Excellent work: this works well and the tests are much appreciated :)
I spent some time reviewing this and I have one question: should we
extend this to other header parsing, such as 'Subject'? I ask because I
noticed that we have a 'clean_header' function which is already used to
handle some unicode headers and it should probably handle things like
invalid characters too. I did some hacking to see if it could slot in
place of the above changes:

     def find_headers(mail):
    +    return '\n'.join(['%s: %s' % (key, clean_header(value)) for key, value
    +                      in mail.items()])
         # We have some Py2/Py3 issues here.
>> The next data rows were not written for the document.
(* ===== verification/Vfs.v ===== *)
(** Paths and mounts (src/kernel/fs.c), with the references to block devices of
    src/kernel/blockdev.c.

    The file systems behind the mounts are an interface, [NodeOps]: what this code uses of
    a node, its [i_ops] and its [f_ops].  An operation that a node may lack is [None].  A
    node is an address, 0 is the null pointer.  [g_mounts] is the list of its first
    [g_mount_count] entries; block devices are named by their index in [g_blockdevs].
    [g_vfs_lock] is held throughout each access to the table, so that a step is atomic. *)

From S2P Require Import Prelude Tmpfs.

Definition EPERM : Z := 1.
Definition EACCES : Z := 13.
Definition EBUSY : Z := 16.
Definition ENOSPC : Z := 28.
Definition EROFS : Z := 30.
Definition ENAMETOOLONG : Z := 36.
Definition ENOSYS : Z := 38.

Definition MS_RDONLY : Z := 1.
Definition MS_REMOUNT : Z := 32.

(** The state of the file systems is [F]. *)
Class NodeOps (F : Type) : Type := {
  nd_flags : F -> Z -> res Z;
  nd_target : F -> Z -> res cstr;
  nd_owner : F -> Z -> res (Z * Z * Z);
  i_lookup : F -> Z -> res (option (cstr -> res Z));
  i_create : F -> Z -> res (option (cstr -> Z -> res (Z * Z * F)));
  i_mkdir : F -> Z -> res (option (cstr -> res (Z * F)));
  i_unlink : F -> Z -> res (option (cstr -> res (Z * F)));
  i_rmdir : F -> Z -> res (option (cstr -> res (Z * F)));
  i_rename : F -> Z -> res (option (cstr -> Z -> cstr -> res (Z * F)));
  i_truncate : F -> Z -> res (option (Z -> res (Z * F)));
  i_link : F -> Z -> res (option (cstr -> Z -> res (Z * F)));
  f_read : F -> Z -> res (option (Z -> Z -> res (list Z)));
  f_write : F -> Z -> res (option (Z -> list Z -> res (Z * F)));
  f_open : F -> Z -> res (option (res F));
  f_close : F -> Z -> res (option (res F));
  sb_kill : F -> Z -> res (option (res F))
}.

(** [struct vfs_mount] *)
Record vmount : Type := VMount {
  m_point : cstr;
  m_fstype : cstr;
  m_source : cstr;
  m_flags : Z;
  m_ref : Z;
  m_bdev : option nat;
  m_sb : Z;
  m_root : Z
}.

Definition set_flags (f : Z) (m : vmount) : vmount :=
  VMount (m_point m) (m_fstype m) (m_source m) f (m_ref m) (m_bdev m) (m_sb m) (m_root m).
Definition set_ref (r : Z) (m : vmount) : vmount :=
  VMount (m_point m) (m_fstype m) (m_source m) (m_flags m) r (m_bdev m) (m_sb m) (m_root m).

(** [fs_root], [g_initrd_root], [g_mounts] and the [refcount]s of [g_blockdevs]. *)
Record vfs (F : Type) : Type := Vfs {
  v_fs : F;
  v_root : Z;
  v_initrd : Z;
  v_mounts : list vmount;
  v_devs : list Z
}.
Arguments Vfs {F} _ _ _ _ _.
Arguments v_fs {F} _.
Arguments v_root {F} _.
Arguments v_initrd {F} _.
Arguments v_mounts {F} _.
Arguments v_devs {F} _.

Definition set_fs {F} (f : F) (v : vfs F) : vfs F := Vfs f (v_root v) (v_initrd v) (v_mounts v) (v_devs v).
Definition set_mounts {F} (ms : list vmount) (v : vfs F) : vfs F := Vfs (v_fs v) (v_root v) (v_initrd v) ms (v_devs v).

(** ** Mount points *)

Definition path_is_mountpoint_prefix (mp path : cstr) : bool :=
  if bool_decide (mp = []) then false
  else if bool_decide (mp = [SLASH]) then true
  else if negb (bool_decide (take (length mp) path = mp)) then false
  else match drop (length mp) path with [] => true | c :: _ => c =? SLASH end.

(** [while (l > 1 && out[l - 1] == '/')], on the reversed string *)
Fixpoint strip_slashes (r : cstr) : cstr :=
  match r with
  | c :: (_ :: _) as q => if c =? SLASH then strip_slashes q else r
  | _ => r
  end.

Definition normalize_mountpoint (s : cstr) (out_sz : Z) : cstr :=
  match s with
  | [] => [SLASH]
  | c :: _ => rev (strip_slashes (rev (strtrunc out_sz (if negb (c =? SLASH) then SLASH :: s else s))))
  end.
On running this, this failed with a LookupError on Python 3 and the
UnicodeDecodeError on Python 2, so I tried to handle these:

     def clean_header(header):
         """Decode (possibly non-ascii) headers."""
         def decode(fragment):
    -        (frag_str, frag_encoding) = fragment
    +        frag_str, frag_encoding = fragment
             if frag_encoding:
    -            return frag_str.decode(frag_encoding)
    +            if frag_encoding != 'unknown-8bit':
    +                return frag_str.decode(frag_encoding)
    +            else:
    +                return frag_str.decode('ascii', errors='replace')
             elif isinstance(frag_str, six.binary_type):  # python 2
    -            return frag_str.decode()
    +            try:
    +                return frag_str.decode()
    +            except UnicodeDecodeError:
    +                return frag_str.decode('ascii', errors='replace')
    +
             return frag_str

         fragments = [decode(x) for x in decode_header(header)]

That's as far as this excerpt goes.